··· Records shown ···

(* ===== verification/ConfigWatcher.v ===== *)
(** * Publishing the daemon's configuration

    [ConfigWatcher] ([src/daemon/config_watcher.cc]): it watches the
    configuration file, parses it again when it changes and tells its
    subscribers (the daemon, the monitor and the debug server). *)

From S2P Require Import Prelude Configs.

#[local] Open Scope string_scope.
#[local] Open Scope list_scope.

(** [std::string::find(..) != npos] *)
Fixpoint contains (s sub : string) : bool :=
  String.prefix sub s || match s with EmptyString => false | String _ r => contains r sub end.

Section Watcher.
(** [W]: the rest of the program.  A subscriber is named by a number; [alive]
    says whether its weak pointer can be locked, [deliver] is its [update]. *)
Context {W : Type} (alive : nat -> W -> bool) (deliver : nat -> Configs.t -> ST W unit).
(** the watcher of files: whether its weak pointer can be locked, and its
    [watchConfig] (with the callback below) and [goodbyeConfig] *)
Context (manager_alive : W -> bool) (watch : string -> ST W bool) (goodbye : string -> ST W bool).
Context {node : Type} `{YamlLib node}.
Context (files : W -> FileSystem node) `{BuildMode}.

(* src/daemon/config_watcher.h:17-44 ConfigWatcher *)
Record ConfigWatcher : Type := mkWatcher {
  config_path_ : string;
  last_config_ : Configs.t;
  subscribers_ : list nat;
  world : W
}.

(* src/daemon/config_watcher.cc:17-18 ConfigWatcher::ConfigWatcher *)
Definition newWatcher (w : W) : ConfigWatcher := mkWatcher "" Configs.default [] w.

Definition set_path (p : string) (c : ConfigWatcher) : ConfigWatcher :=
  mkWatcher p (last_config_ c) (subscribers_ c) (world c).
Definition set_last (cfg : Configs.t) (c : ConfigWatcher) : ConfigWatcher :=
  mkWatcher (config_path_ c) cfg (subscribers_ c) (world c).
Definition set_subscribers (l : list nat) (c : ConfigWatcher) : ConfigWatcher :=
  mkWatcher (config_path_ c) (last_config_ c) l (world c).
Definition set_world (w : W) (c : ConfigWatcher) : ConfigWatcher :=
  mkWatcher (config_path_ c) (last_config_ c) (subscribers_ c) w.

Definition on_world {A} (m : ST W A) : ST ConfigWatcher A := fun c =>
  let '(r, w) := m (world c) in (r, set_world w c).

(** [None]: a null subscriber; the expired pointer it leaves in the list is
    never called and is left out here *)
(* src/daemon/config_watcher.cc:22-40 ConfigWatcher::attach *)
Definition attach (subscriber : option nat) : ST ConfigWatcher unit :=
  _ ← modify (fun c => match subscriber with
                       | Some i => set_subscribers (subscribers_ c ++ [i]) c
                       | None => c
                       end);
  c ← get;
  if (config_path_ c =? "")%string then mret tt
  else match subscriber with Some i => on_world (deliver i (last_config_ c)) | None => mret tt end.

(** expired subscribers are dropped too *)
(* src/daemon/config_watcher.cc:42-59 ConfigWatcher::detach *)
Definition detach (subscriber : nat) : ST ConfigWatcher unit :=
  modify (fun c =>
    set_subscribers (filter (fun i => Is_true (alive i (world c) && negb (i =? subscriber)%nat)) (subscribers_ c)) c).

(* src/daemon/config_watcher.cc:61-83 ConfigWatcher::notify *)
Definition notify : ST ConfigWatcher unit :=
  c ← get;
  let active := filter (fun i => Is_true (alive i (world c))) (subscribers_ c) in
  let current := last_config_ c in
  on_world (for_each (fun i => deliver i current) active).

(** the body of the [try] block *)
(* src/daemon/config_watcher.cc:124-139 ConfigWatcher::loadConfig *)
Definition load_and_notify : ST ConfigWatcher unit :=
  c ← get;
  cfg ← lift (loadFromConfig (files (world c)) (config_path_ c));
  if Configs.neqb cfg (last_config_ c) then _ ← modify (set_last cfg); notify
  else mret tt.

(* src/daemon/config_watcher.cc:119-140 ConfigWatcher::loadConfig *)
Definition loadConfig : ST ConfigWatcher unit := catch load_and_notify (mret tt).

(** the callback registered with the file watcher *)
(* src/daemon/config_watcher.cc:104-110 ConfigWatcher::startWatching *)
Definition on_file_event (name : string) : ST ConfigWatcher unit :=
  c ← get;
  if contains (config_path_ c) name then loadConfig else mret tt.

(* src/daemon/config_watcher.cc:85-117 ConfigWatcher::startWatching *)
Definition startWatching (config : string) : ST ConfigWatcher unit :=
  c ← get;
  if (config_path_ c =? config)%string then mret tt
  else
    _ ← modify (set_path config);
    if manager_alive (world c) then
      watched ← on_world (watch config);
      if watched : bool then loadConfig else throw (EXCEPT "Inotify add watch failed")
    else throw (EXCEPT "Inotify is invalid").

(* src/daemon/config_watcher.cc:142-166 ConfigWatcher::clear *)
Definition clear : ST ConfigWatcher unit :=
  c ← get;
  _ ← lift (ASSERT (manager_alive (world c)));
  catch (if manager_alive (world c) then _ ← on_world (goodbye (config_path_ c)); mret tt else mret tt) (mret tt).

End Watcher.
Arguments ConfigWatcher : clear implicits.

(** ** Telling the subscribers *)

Section WatcherFacts.
Context {W : Type} (alive : nat -> W -> bool) (deliver : nat -> Configs.t -> ST W unit).
Context {node : Type} `{YamlLib node}.
Context (files : W -> FileSystem node).

Abbreviation loadConfig := (loadConfig alive deliver files).

Definition active (c : ConfigWatcher W) : list nat := filter (fun i => Is_true (alive i (world c))) (subscribers_ c).

Lemma neqb_refl cfg : Configs.neqb cfg cfg = false.
Proof. unfold Configs.neqb. by rewrite (proj2 (configs_eqb_spec cfg cfg) eq_refl). Qed.

Lemma neqb_ne a b : a ≠ b -> Configs.neqb a b = true.
Proof. intros Hne. unfold Configs.neqb. rewrite negb_true_iff. apply not_true_iff_false. by rewrite configs_eqb_spec. Qed.

Lemma load_unchanged (c : ConfigWatcher W) :
  loadFromConfig (files (world c)) (config_path_ c) = Ok (last_config_ c) -> loadConfig c = (Ok tt, c).
Proof.
  intros Hf. unfold ConfigWatcher.loadConfig, catch, load_and_notify. cbv [mbind st_bind get lift].
  by rewrite Hf, neqb_refl.
Qed.

Lemma load_changed (c : ConfigWatcher W) (cfg : Configs.t) :
  loadFromConfig (files (world c)) (config_path_ c) = Ok cfg -> cfg ≠ last_config_ c ->
  loadConfig c = catch (on_world (for_each (fun i => deliver i cfg) (active c))) (mret tt) (set_last cfg c).
Proof.
  intros Hf Hne. unfold ConfigWatcher.loadConfig, catch, load_and_notify. cbv [mbind st_bind get lift].
  by rewrite Hf, neqb_ne.
Qed.

Lemma for_each_throws (f : nat -> ST W unit) before i after w w1 w2 e :
  for_each f before w = (Ok tt, w1) -> f i w1 = (Err e, w2) -> for_each f (before ++ i :: after) w = (Err e, w2).
Proof.
  revert w. induction before as [| j before IH]; intros w; cbn [app for_each].
  - intros [= ->] Hi. cbv [mbind st_bind]. by rewrite Hi.
  - cbv [mbind st_bind]. destruct (f j w) as [[[] |] w']; [| done]. by apply IH.
Qed.

(** C34: a change of the configuration file is told to every live subscriber
    once: when none of them throws, loadConfig delivers the parsed
    configuration to each in the order of attachment, remembers it, and
    loading the same file again tells nobody. *)
Theorem config_change_told_once (c : ConfigWatcher W) (cfg : Configs.t) (w' : W)
  (Hfile : loadFromConfig (files (world c)) (config_path_ c) = Ok cfg) (Hnew : cfg ≠ last_config_ c)
  (Htold : for_each (fun i => deliver i cfg) (active c) (world c) = (Ok tt, w'))
  (Hsame : loadFromConfig (files w') (config_path_ c) = Ok cfg) :
  exists c', loadConfig c = (Ok tt, c') /\ world c' = w' /\ last_config_ c' = cfg /\
    subscribers_ c' = subscribers_ c /\ loadConfig c' = (Ok tt, c').
Proof.
  exists (set_world w' (set_last cfg c)). split; [| split; [done | split; [done | split; [done |]]]].
  - rewrite (load_changed c cfg) by done. unfold catch, on_world. cbn [world set_last]. by rewrite Htold.
  - by apply load_unchanged.
Qed.

(** when a subscriber throws from its update, the subscribers after it are
    never told: the watcher has recorded the configuration before telling
    anybody, swallows the exception, and loading the same file again, now or
    after it is saved unchanged, is not a change. *)
Theorem failed_update_not_retried (c : ConfigWatcher W) (cfg : Configs.t) (before after : list nat) (i : nat)
    (what : string) (w1 w2 : W)
  (Hfile : loadFromConfig (files (world c)) (config_path_ c) = Ok cfg) (Hnew : cfg ≠ last_config_ c)
  (Hactive : active c = before ++ i :: after)
  (Htold : for_each (fun i => deliver i cfg) before (world c) = (Ok tt, w1))
  (Hthrow : deliver i cfg w1 = (Err (EXCEPT what), w2))
  (Hsame : loadFromConfig (files w2) (config_path_ c) = Ok cfg) :
  exists c', loadConfig c = (Ok tt, c') /\ world c' = w2 /\ loadConfig c' = (Ok tt, c').
Proof.
  exists (set_world w2 (set_last cfg c)). split; [| split; [done |]].
  - rewrite (load_changed c cfg) by done. unfold catch, on_world. cbn [world set_last].
    rewrite Hactive. erewrite for_each_throws by done. done.
  - by apply load_unchanged.
Qed.

(** When the file cannot be watched the path is remembered all the same, and
    asking again for it reports success without watching anything. *)
Lemma failed_watch_sticks (manager_alive : W -> bool) (watch : string -> ST W bool) (c : ConfigWatcher W) (path : string) (w' : W) :
  config_path_ c ≠ path -> manager_alive (world c) = true -> watch path (world c) = (Ok false, w') ->
  exists c' what, startWatching alive deliver manager_alive watch files path c = (Err (EXCEPT what), c') /\
    startWatching alive deliver manager_alive watch files path c' = (Ok tt, c').
Proof.
  intros Hne Halive Hw. apply String.eqb_neq in Hne. unfold startWatching, on_world. cbv [mbind st_bind get modify].
  rewrite Hne, Halive. cbn [world set_path]. rewrite Hw. eexists _, _. split; [done |]. cbn. by rewrite String.eqb_refl.
Qed.

End WatcherFacts.

(** ** Concrete runs *)

Module Sample.

(** the subscribers write down what they are told; number 9 throws *)
Definition notes : Type := list (nat * string).
Definition heard (i : nat) (cfg : Configs.t) : ST notes unit := fun w =>
  (if (i =? 9)%nat then Err (EXCEPT "no") else Ok tt, w ++ [(i, Configs.getPrometheusListen cfg)]).
Definition everyone (i : nat) (w : notes) : bool := true.

Definition file : notes -> FileSystem RefYaml.node := fun _ =>
  {| is_regular_file := fun _ => Ok true; is_empty := fun _ => Ok false; LoadFile := fun _ => Ok (encode sample_configs) |}.
Definition watcher (l : list nat) : ConfigWatcher notes := mkWatcher "hebpf.yaml" Configs.default l [].

Lemma sample_parses w : loadFromConfig (file w) "hebpf.yaml" = Ok sample_configs.
Proof. vm_compute. reflexivity. Qed.

Lemma sample_is_new l : sample_configs ≠ last_config_ (watcher l).
Proof. intros Heq. discriminate (f_equal Configs.prometheus_enabled_ Heq). Qed.

Lemma config_change_told_once_witness :
  exists c', loadConfig everyone heard file (watcher [1; 2]%nat) = (Ok tt, c') /\
    world c' = [(1, "0.0.0.0:9100"); (2, "0.0.0.0:9100")]%nat /\
    loadConfig everyone heard file c' = (Ok tt, c').
Proof.
  destruct (config_change_told_once everyone heard file (watcher [1; 2]%nat) sample_configs
    [(1, "0.0.0.0:9100"); (2, "0.0.0.0:9100")]%nat) as (c' & Hload & Hworld & _ & _ & Hagain).
  - apply sample_parses.
  - apply sample_is_new.
  - vm_compute. reflexivity.
  - apply sample_parses.
  - exists c'. split; [exact Hload | split; [exact Hworld | exact Hagain]].
Defined.

Lemma failed_update_not_retried_witness :
  exists c', loadConfig everyone heard file (watcher [1; 9; 2]%nat) = (Ok tt, c') /\
    world c' = [(1, "0.0.0.0:9100"); (9, "0.0.0.0:9100")]%nat /\
    loadConfig everyone heard file c' = (Ok tt, c').
Proof.
  apply (failed_update_not_retried everyone heard file (watcher [1; 9; 2]%nat) sample_configs [1%nat] [2%nat] 9%nat
    "no" [(1, "0.0.0.0:9100")]%nat [(1, "0.0.0.0:9100"); (9, "0.0.0.0:9100")]%nat).
  - apply sample_parses.
  - apply sample_is_new.
  - vm_compute. reflexivity.
  - vm_compute. reflexivity.
  - vm_compute. reflexivity.
  - apply sample_parses.
Defined.

End Sample.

···

Task prompt: Repeat, word for word, the lines above between the line holding "exists c' what, startWatching" and the line holding "Definition file : notes", inclusive; omit everything else.

Response:
  exists c' what, startWatching alive deliver manager_alive watch files path c = (Err (EXCEPT what), c') /\
    startWatching alive deliver manager_alive watch files path c' = (Ok tt, c').
Proof.
  intros Hne Halive Hw. apply String.eqb_neq in Hne. unfold startWatching, on_world. cbv [mbind st_bind get modify].
  rewrite Hne, Halive. cbn [world set_path]. rewrite Hw. eexists _, _. split; [done |]. cbn. by rewrite String.eqb_refl.
Qed.

End WatcherFacts.

(** ** Concrete runs *)

Module Sample.

(** the subscribers write down what they are told; number 9 throws *)
Definition notes : Type := list (nat * string).
Definition heard (i : nat) (cfg : Configs.t) : ST notes unit := fun w =>
  (if (i =? 9)%nat then Err (EXCEPT "no") else Ok tt, w ++ [(i, Configs.getPrometheusListen cfg)]).
Definition everyone (i : nat) (w : notes) : bool := true.

Definition file : notes -> FileSystem RefYaml.node := fun _ =>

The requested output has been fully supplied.